Monitoring of three distinct structures of restriction enzyme complexes using characteristic fluorescence from site-selectively incorporated solvatochromic probe

Abstract

The local change in the three different structures of restriction enzymeBamHI, which include DNA-free dimer and non-specific and specific complexes with DNA, were detected by the fluorescence from a site-selectively introduced solvatochromic fluorophore N^β-L-alanyl-5-(N,N-dimethylamino)naphthalene-1-sulfonamide (DanAla). According to the crystal structure, α-helices of the non-specific complex containing Ile82, Glu86 and Trp206 residues are converted into random coil by the formation of specific complex with a substrate. To understand the microenvironmental change caused by the structural transition around these positions, the DanAla probe was site-specifically introduced into the positions, and steady-state and time-resolved fluorescence was observed.
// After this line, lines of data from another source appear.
(* ------------------------------------------------------------------ *)
(** ** Instances                                                       *)
(* ------------------------------------------------------------------ *)

(** A system on which every call succeeds and does nothing. *)
Definition quiet (s : string) (h : gmap string string) : Z * gmap string string := (0, h).
Abbreviation on_quiet f :=
  (f 18 4 quiet quiet quiet quiet (fun _ _ => false) (fun _ _ => Some []) (fun _ _ => None) 0 "/store" 100%nat).

Definition demo_line : list (list string) := [["echo"; "hi"]; ["echo"]; ["print"; "x"]].
Abbreviation demo_commands :=
  (on_quiet run_commands (on_quiet parseInput 1%nat) demo_line (replicate 100 None) demo).

Ltac plain_words :=
  repeat (apply Forall_cons_2; [split; [done|split; by vm_compute]|]); apply Forall_nil_2.

(** The second echo, which has no argument, still finds that of the first. *)
Lemma a2_command_sequence_witness :
  on_quiet parseInput 2%nat (spaces 1 +:+ command_line 2 demo_line) demo = demo_commands /\
  events demo_commands = Some [Print ("hi" +:+ nl); Print ("hi" +:+ nl); Print (nl +:+ nl)].
Proof.
  split; [|by vm_compute].
  apply (a2_command_sequence 18 4 quiet quiet quiet quiet (fun _ _ => false) (fun _ _ => Some []) (fun _ _ => None)
    0 "/store" 100 1 1 2 demo_line demo); [done| |by vm_compute].
  repeat (apply Forall_cons_2; [split; [done|split; [plain_words|simpl; lia]]|]); apply Forall_nil_2.
Defined.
The steady-state fluorescence gave us information that the rigidity of the polypeptide chains would be enhanced by the formation of the specific complex. The time-resolved fluorescence supported that the change in a water molecule-accessible space was induced by DNA binding. We revealed that the change in rigidity and solvation around the specific positions was detected by the characteristic fluorescence using the combination of steady-state and time-resolved fluorescence techniques.